Y es hora de decir basta.
El país no va a progresar menos por que las mayorías quieran algo a una velocidad más rápida que la unanimidad. Que un presidente se sienta en la obligación de levantar “acuerdos nacionales” para tener una vía rápida para la aprobación de leyes es éticamente cuestionable y moralmente reprochable: esa voluntad busca silenciar el disenso y pretende clausurar la discrepancia.

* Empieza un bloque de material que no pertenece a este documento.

Lemma read_arg_weight p p' : reading p -> eol p = false -> imap_parser_read_arg p = Some (p', true) -> (weight p' < weight p)%nat.
Proof.
  intros Hp Heol Hr. assert (Hnil : no_nul []) by constructor.
  destruct (read_arg_outcome [] Hnil p Hp Heol) as (p0 & b & Hr0 & _ & Hrem & Hb). rewrite Hr in Hr0. injection Hr0 as <- <-. specialize (Hrem eq_refl).
  destruct Hb as (_ & Hty & _). unfold weight. unfold type_is_none at 1. rewrite bool_decide_eq_true_2 by done.
  destruct (decide (cur_type p = ARG_PARSE_NONE)) as [Ht|Ht].
  2: { unfold type_is_none. rewrite bool_decide_eq_false_2 by done. destruct (next_text p'), (next_text p); lia. }
  unfold type_is_none. rewrite bool_decide_eq_true_2 by done.
  assert (Hl : (1 <= length (input p))%nat).
  { destruct (input p) eqn:Hin; [| cbn; lia]. unfold imap_parser_read_arg in Hr. by rewrite Hin in Hr. }
  destruct (begin_result [] Hnil p Hp Heol Ht) as (p1 & ret & _ & Hb & _ & Hbegun). rewrite (read_arg_begins [] Hnil p _ Hp Heol Ht Hl Hb) in Hr.
  destruct ret as [[|]|]; cbn in Hr; [injection Hr as -> | done |].
  - destruct Hbegun as (_ & _ & _ & _ & Hlt & _). destruct (next_text p'), (next_text p); lia.
  - destruct Hbegun as (Hi & Hty1 & He1 & Hl1 & Hcase & _).
    destruct (continue_outcome [] p1 Hi Hty1 He1 Hl1) as (p2 & b & Hc & _ & Hrem1 & _). rewrite Hc in Hr.
    destruct b; cbn in Hr; [| done]. destruct (assert _); [| done]. cbn in Hr. injection Hr as ->. specialize (Hrem1 eq_refl).
    destruct Hcase as [Hlt | (Htext & Htt & Hp0 & Hle)]; [destruct (next_text p'), (next_text p); lia |]. rewrite Htext.
    destruct (text_progress p1 p' Hi Htt Hp0 Hl1 Hc) as [-> | ?]; [lia | destruct (next_text p'); lia].
Qed.

(** ** The loop *)

(** A call that ends for lack of data is inside an argument, or has skipped
    spaces. *)
Lemma read_arg_undecided p p' :
  reading p -> eol p = false -> has_flag p IMAP_PARSE_FLAG_STOP_AT_LIST = false -> imap_parser_read_arg p = Some (p', false) ->
  error p' = None -> eol p' = false -> literal_size_return p' = false ->
  IS_UNFINISHED p' = true \/ (root_list p' = root_list p /\ IS_UNFINISHED p' = IS_UNFINISHED p).
Proof.
  intros Hp Heol Hstop Hr He' Heol' Hret'. assert (Hnil : no_nul []) by constructor.
  destruct (read_arg_outcome [] Hnil p Hp Heol) as (p0 & b & Hr0 & Hadv & _ & Hb). rewrite Hr in Hr0. injection Hr0 as <- <-.
  assert (Hend : ~ ended p') by (unfold ended, has_flag in *; rewrite (adv_flags _ _ Hadv), Heol', Hret', Hstop; naive_solver).
  assert (Htyped : cur_type p' <> ARG_PARSE_NONE -> IS_UNFINISHED p' = true).
  { intros Ht. unfold IS_UNFINISHED, type_is_none. by rewrite bool_decide_eq_false_2. }
  destruct (decide (cur_type p = ARG_PARSE_NONE)) as [Ht|Ht].
  2: { left. apply Htyped. destruct Hb as [[Hfin _] | (_ & _ & Hty & _)]; [| auto]. destruct (Hfin He') as (_ & _ & ?). done. }
  destruct (Nat.eq_dec (length (input p)) 0) as [Hl|Hl].
  { right. unfold imap_parser_read_arg in Hr. rewrite (proj2 (Nat.eqb_eq _ _)) in Hr by done. by injection Hr as <-. }
  destruct (begin_result [] Hnil p Hp Heol Ht) as (p1 & ret & _ & Hbeg & Hadv1 & Hbegun). rewrite (read_arg_begins [] Hnil p _ Hp Heol Ht ltac:(lia) Hbeg) in Hr.
  destruct ret as [[|]|]; cbn in Hr; [done | injection Hr as -> |].
  - destruct Hbegun as [[Hfin _] | (_ & _ & Hty & _ & _ & Hw & _)]; [by destruct (Hfin He') as (_ & _ & ?) |].
    destruct Hw as [Hopen | ->]; [left | by right]. unfold IS_UNFINISHED, has_flag in *. rewrite Hopen, (adv_flags _ _ Hadv), Hstop. apply orb_true_r.
  - left. apply Htyped. destruct Hbegun as (Hi & Hty1 & He1 & Hl1 & _).
    destruct (continue_outcome [] p1 Hi Hty1 He1 Hl1) as (p2 & b & Hc & _ & _ & Hb2). rewrite Hc in Hr. destruct b; cbn in Hr.
    + destruct (assert _); done.
    + injection Hr as ->. destruct Hb2 as [[Hfin _] | (_ & _ & Hty & _)]; [| auto]. by destruct (Hfin He') as (_ & _ & ?).
Qed.

Section Loop.
Variable more : list Z.
Variable count : nat.
Hypothesis more_nul : no_nul more.
Implicit Types p : imap_parser.

Definition wants_more p : bool := negb (eol p) && ((count =? 0)%nat || IS_UNFINISHED p || (length (root_list p) <? count)%nat).

Lemma read_arg_true p p' : reading p -> eol p = false -> imap_parser_read_arg p = Some (p', true) -> reading p' /\ advanced p p'.
Proof.
  intros Hp Heol Hr. destruct (read_arg_outcome more more_nul p Hp Heol) as (p0 & b & Hr0 & Hadv & _ & Hb). rewrite Hr in Hr0. injection Hr0 as <- <-.
  destruct Hb as (Hi & _ & He & Hret & _). by split; [split |].
Qed.

Lemma wants_eol p : wants_more p = true -> eol p = false.
Proof. unfold wants_more. by destruct (eol p). Qed.

(** The loop returns; behind it the invariant holds unless there was an error. *)
Lemma loop_total n p :
  (weight p < n)%nat -> reading p ->
  exists p', read_args_loop n count p = Some p' /\ advanced p p' /\ (error p' = None -> inv p').
Proof.
  revert p. induction n as [|n IH]; intros p Hn Hp; [lia |]. cbn [read_args_loop]. fold (wants_more p). destruct (wants_more p) eqn:Hw.
  2: { exists p. split; [done |]. split; [by apply advanced_refl |]. intros _. by apply reading_inv. }
  apply wants_eol in Hw.
  destruct (read_arg_outcome more more_nul p Hp Hw) as (p1 & b & Hr & Hadv & _ & Hb). rewrite Hr. cbn [mbind option_bind]. destruct b; cbn [negb].
  - destruct (read_arg_true p p1 Hp Hw Hr) as [Hp1 _]. pose proof (read_arg_weight p p1 Hp Hw Hr) as Hlt.
    destruct (_ >? _); [eexists; split; [done |]; split; [by destruct Hadv | done] |].
    destruct (IH p1 ltac:(lia) Hp1) as (p' & Hl & Hadv' & Hend). exists p'. split; [done |]. split; [by apply (advanced_trans _ p1) | done].
  - exists p1. split; [done |]. split; [done |]. intros He. destruct Hb as [[Hfin _] | (_ & Hi & _)]; [| done]. by destruct (Hfin He).
Qed.

Lemma loop_mono n p p' : read_args_loop n count p = Some p' -> read_args_loop (S n) count p = Some p'.
Proof.
  revert p. induction n as [|n IH]; intros p; [done |]. intros H. cbn [read_args_loop] in H |- *. destruct (negb (eol p) && _); [| done].
  destruct (imap_parser_read_arg p) as [[q [|]]|]; cbn [mbind option_bind negb] in *; try done. destruct (_ >? _); [done |]. by apply IH.
Qed.

Lemma loop_mono_le n m p p' : (n <= m)%nat -> read_args_loop n count p = Some p' -> read_args_loop m count p = Some p'.
Proof. induction 1; [done |]. intros. by apply loop_mono, IHle. Qed.


Definition runs p q : Prop := exists n, read_args_loop n count p = Some q.

Lemma runs_det p q1 q2 : runs p q1 -> runs p q2 -> q1 = q2.
Proof.
  intros [n1 H1] [n2 H2]. apply (loop_mono_le n1 (n1 + n2)) in H1; [| lia]. apply (loop_mono_le n2 (n1 + n2)) in H2; [| lia]. congruence.
Qed.

Lemma runs_stop p : wants_more p = false -> runs p p.
Proof. intros H. exists 1%nat. cbn [read_args_loop]. fold (wants_more p). by rewrite H. Qed.

Lemma runs_arg p p' q :
  wants_more p = true -> imap_parser_read_arg p = Some (p', true) -> (line_size p' >? max_line_size p') = false -> runs p' q -> runs p q.
Proof. intros Hw Hr Hl [n Hn]. exists (S n). cbn [read_args_loop]. fold (wants_more p). by rewrite Hw, Hr; cbn [mbind option_bind negb]; rewrite Hl. Qed.

Lemma runs_long p p' :
  wants_more p = true -> imap_parser_read_arg p = Some (p', true) -> (line_size p' >? max_line_size p') = true ->
  runs p (fail (str "IMAP command line too large") p').
Proof. intros Hw Hr Hl. exists 1%nat. cbn [read_args_loop]. fold (wants_more p). by rewrite Hw, Hr; cbn [mbind option_bind negb]; rewrite Hl. Qed.

Lemma runs_end p p' : wants_more p = true -> imap_parser_read_arg p = Some (p', false) -> runs p p'.
Proof. intros Hw Hr. exists 1%nat. cbn [read_args_loop]. fold (wants_more p). by rewrite Hw, Hr. Qed.

Definition same_state q1 q2 : Prop := q1 = q2 \/ same_error q1 q2.

(** Two states whose next arguments are alike. *)
Lemma runs_sim p1 p2 q1 :
  wants_more p1 = true -> wants_more p2 = true -> sim (imap_parser_read_arg p1) (imap_parser_read_arg p2) -> runs p1 q1 ->
  exists q2, runs p2 q2 /\ same_state q1 q2.
Proof.
  intros Hw1 Hw2 Hsim [[|n] Hn]; [done |]. cbn [read_args_loop] in Hn. fold (wants_more p1) in Hn. rewrite Hw1 in Hn.
  destruct (imap_parser_read_arg p1) as [[x1 b]|] eqn:Hr1, (imap_parser_read_arg p2) as [[x2 b2]|] eqn:Hr2; try done.
  destruct Hsim as [<- Hx]. cbn [mbind option_bind] in Hn. destruct b; cbn [negb] in Hn.
  - destruct Hx as [<- | [? _]]; [| done]. exists q1. split; [| by left]. destruct (line_size x1 >? max_line_size x1) eqn:Hl.
    + injection Hn as <-. by apply runs_long.
    + apply (runs_arg p2 x1); [done | done | done | by exists n].
  - injection Hn as <-. exists x2. split; [by apply runs_end |]. destruct Hx as [<- | [_ ?]]; [by left | by right].
Qed.
(* ===== verification/ImapParserText.v ===== *)
(** * The parser of IMAP commands: what it reads

    The arguments that the parser of ImapParser.v makes of a text, token by
    token: atoms, quoted strings, literals and lists.  [reads t a] says
    that the text [t], wherever an argument may begin and whatever
    follows it, is read as the argument [a]. *)

From S2P Require Import Prelude Strnum Strescape ImapArg ImapQuote ImapParser ImapParserProps ImapParserStream.

(** The flags with which arguments are read as they are written. *)
Definition plain_flags (fl : Z) : Prop :=
  Z.land fl (Z.lor IMAP_PARSE_FLAG_LITERAL_SIZE (Z.lor IMAP_PARSE_FLAG_NO_UNESCAPE
    (Z.lor IMAP_PARSE_FLAG_INSIDE_LIST (Z.lor IMAP_PARSE_FLAG_SERVER_TEXT IMAP_PARSE_FLAG_STOP_AT_LIST)))) = 0.

Lemma land_sub fl m f : Z.land fl m = 0 -> Z.land m f = f -> Z.land fl f = 0.
Proof. intros H Hf. by rewrite <- Hf, Z.land_assoc, H. Qed.

Section Text.
Variable fl : Z.
Hypothesis fl_plain : plain_flags fl.
Implicit Types p q : imap_parser.

(** Between two arguments, with [rest] still to be read. *)
Record at_text (ps : list (list imap_arg)) (cur : list imap_arg) (rest : list Z) (p : imap_parser) : Prop := {
  at_reading : reading p;
  at_eol : eol p = false;
  at_type : cur_type p = ARG_PARSE_NONE;
  at_resp : cur_resp_text p = false;
  at_flags : flags p = fl;
  at_parents : parents p = ps;
  at_list : cur_list p = cur;
  at_rest : drop (cur_pos p) (input p) = rest;
  at_line : 0 <= line_size p;
  at_size : line_size p + Z.of_nat (length (input p)) <= max_line_size p;
  at_max : max_line_size p < 2 ^ 64;
}.

(** What is left to do with [p'] is what is left to do with [p]. *)
Definition leads p p' : Prop := forall q, runs 0 p' q -> runs 0 p q.

Lemma leads_trans p1 p2 p3 : leads p1 p2 -> leads p2 p3 -> leads p1 p3.
Proof. unfold leads. auto. Qed.

Lemma flag_off p f :
  flags p = fl -> Z.land (Z.lor IMAP_PARSE_FLAG_LITERAL_SIZE (Z.lor IMAP_PARSE_FLAG_NO_UNESCAPE
    (Z.lor IMAP_PARSE_FLAG_INSIDE_LIST (Z.lor IMAP_PARSE_FLAG_SERVER_TEXT IMAP_PARSE_FLAG_STOP_AT_LIST)))) f = f -> has_flag p f = false.
Proof. intros Hf Hs. unfold has_flag. by rewrite Hf, (land_sub fl _ f fl_plain Hs). Qed.

Lemma read_arg_begun p r : reading p -> eol p = false -> cur_type p = ARG_PARSE_NONE -> input p <> [] -> begins p r -> imap_parser_read_arg p = after_begin r.
Proof. intros Hp He Ht Hne Hb. apply (read_arg_begins [] ltac:(constructor)); try done. by destruct (input p); [| cbn; lia]. Qed.

Lemma wants_0 p : eol p = false -> wants_more 0 p = true.
Proof. intros H. unfold wants_more. by rewrite H. Qed.

Lemma leads_begin p p' :
  reading p -> eol p = false -> cur_type p = ARG_PARSE_NONE -> input p <> [] ->
  reading p' -> eol p' = false -> cur_type p' = ARG_PARSE_NONE -> input p' <> [] ->
  (forall r, begins p' r -> begins p r) -> leads p p'.
Proof.
  intros Hp He Ht Hne Hp' He' Ht' Hne' Hb q [[|n] Hn]; [done |]. exists (S n). cbn [read_args_loop] in *.
  fold (wants_more 0 p') in Hn. fold (wants_more 0 p). rewrite wants_0 in * by done.
  destruct (begin_result [] ltac:(constructor) p' Hp' He' Ht') as (x & ret & _ & Hx & _ & _).
  rewrite (read_arg_begun p' _ Hp' He' Ht' Hne' Hx) in Hn. by rewrite (read_arg_begun p _ Hp He Ht Hne (Hb _ Hx)).
Qed.

Lemma leads_arg p p' :
  eol p = false -> imap_parser_read_arg p = Some (p', true) -> line_size p' <= max_line_size p' -> leads p p'.
Proof. intros He Hr Hl q. apply runs_arg; [by apply wants_0 | done |]. rewrite Z.gtb_ltb. by apply Z.ltb_ge. Qed.

Lemma at_nonempty ps cur c rest p : at_text ps cur (c :: rest) p -> input p <> [].
Proof. intros H Hn. pose proof (at_rest _ _ _ _ H) as Hr. by rewrite Hn, drop_nil in Hr. Qed.

(** ** Spaces *)

Lemma at_space ps cur rest p : at_text ps cur (32 :: rest) p -> exists p', at_text ps cur rest p' /\ leads p p'.
Proof.
  intros H. pose proof (at_nonempty _ _ _ _ _ H) as Hne. destruct H as [Hr He Ht Htext Hf Hps Hc Hrest Hl Hs Hm].
  destruct (drop_cons (input p) (cur_pos p) 32 rest (eq_sym Hrest)) as [Hpos Hrest']. exists (set_cur_pos (S (cur_pos p)) p).
  assert (Hr' : reading (set_cur_pos (S (cur_pos p)) p)).
  { destruct Hr as [Hi ? ?]. split; [| done | done]. destruct Hi. split; cbn; try done. unfold type_ok. cbn. by rewrite Ht. }
  split; [by split |]. apply leads_begin; try done. intros r [n Hn].
  apply begins_intro; [apply Hr | done |]. exists n. intros m Hm'. specialize (Hn (S m) ltac:(lia)).
  rewrite begin_round in Hn; [| apply Hr' | done].
  unfold round in *. replace (skipped p) with (skipped (set_cur_pos (S (cur_pos p)) p)); [exact Hn |]. unfold skipped. cbn [set_cur_pos cur_pos input].
  rewrite Hrest, <- Hrest'. cbn [count_spaces Z.eqb Pos.eqb]. by rewrite Nat.add_succ_r.
Qed.

(** ** Tokens *)

(** What is read before a token is skipped. *)
Lemma at_token ps cur c rest p :
  c <> 32 -> at_text ps cur (c :: rest) p ->
  at_text ps cur (c :: rest) (skipped p) /\ cur_pos (skipped p) = 0%nat /\ input (skipped p) = c :: rest /\
  line_size p <= line_size (skipped p) /\
  (forall rec, round p rec = '(q, ret) ← start_arg (skipped p); match ret with Some b => Some (q, Some b) | None => rec (set_cur_pos (S (cur_pos q)) q) end).
Proof.
  intros Hc H. destruct H as [Hr He Ht Htext Hf Hps Hcur Hrest Hl Hs Hm].
  assert (Hin : input (skipped p) = c :: rest).
  { unfold skipped. cbn [set_cur_pos counted set_input input]. rewrite Hrest. cbn [count_spaces]. rewrite (proj2 (Z.eqb_neq _ _)) by done. by rewrite Nat.add_0_r. }
  pose proof (inv_pos p (reading_inv p Hr)) as Hpos.
  assert (Hls : line_size (skipped p) = line_size p + Z.of_nat (cur_pos p)).
  { unfold skipped. cbn [set_cur_pos counted set_line_size line_size set_input]. rewrite Hrest. cbn [count_spaces]. rewrite (proj2 (Z.eqb_neq _ _)) by done. by rewrite Nat.add_0_r. }
  assert (Hlen : (length (input (skipped p)) = length (input p) - cur_pos p)%nat) by (rewrite Hin, <- Hrest, length_drop; done).
  split; [split; try done; [split; [apply inv_skipped; [apply Hr | done] | apply Hr | apply Hr] | rewrite Hls; lia | rewrite Hls, Hlen; cbn; lia] |].
  split; [done |]. split; [done |]. split; [lia |]. intros rec. unfold round. rewrite Hin. cbn [length Nat.ltb Nat.leb negb].
  unfold next_text. by rewrite Htext.
Qed.

(** The state when a token has made an argument of the bytes up to [j]. *)
Record kept (q s : imap_parser) : Prop := {
  kept_flags : flags s = flags q;
  kept_parents : parents s = parents q;
  kept_list : cur_list s = cur_list q;
  kept_eol : eol s = eol q;
  kept_resp : cur_resp_text s = cur_resp_text q;
  kept_max : max_line_size s = max_line_size q;
  kept_size : line_size s + Z.of_nat (length (input s)) = line_size q + Z.of_nat (length (input q));
  kept_line : line_size q <= line_size s;
}.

En rigor, eso fue la “primera” transición, la de Patricio Aylwin: una época de tibios cambios políticos basados en la unanimidad, en donde el disenso estuvo silenciado. Tres ejemplos: (1) el sistema binominal estuvo hecho para expulsar del debate al Partido Comunista y a otros movimientos progresistas fuera de la Concertación; (2) el mismo sistema binominal sobrerrepresentó (al menos en las elecciones de 1989, 1993 y 1997) a la derecha con los suficientes diputados para poder hacer contrapeso en el cuórum; (3) los senadores institucionales (hermosura que dejó el corporativismo en el Congreso Nacional: regalarnos unos “virtuosos” que no fueran votados por nadie) distorsionaban el alineamiento ideológico de la poca mayoría electoral que podía plasmarse en el Senado.
Por ello, la única forma que una democracia se asegure a sí misma es permitiendo que existan ganadores y perdedores nítidos en sus procesos de controversia. Pretender la «unidad nacional» resulta conservador: los cambios siempre estarán a merced de quien sea más conservador, puesto que él determinará cuánto se puede tolerar. Asimismo, la «unidad nacional» resulta fascista: actuar como desafiante de aquel sentimiento de unidad lleva el riesgo de ser sancionado con la expulsión de la controversia.
Abrir la democracia implica clausurar el corporativismo y sus microagresiones.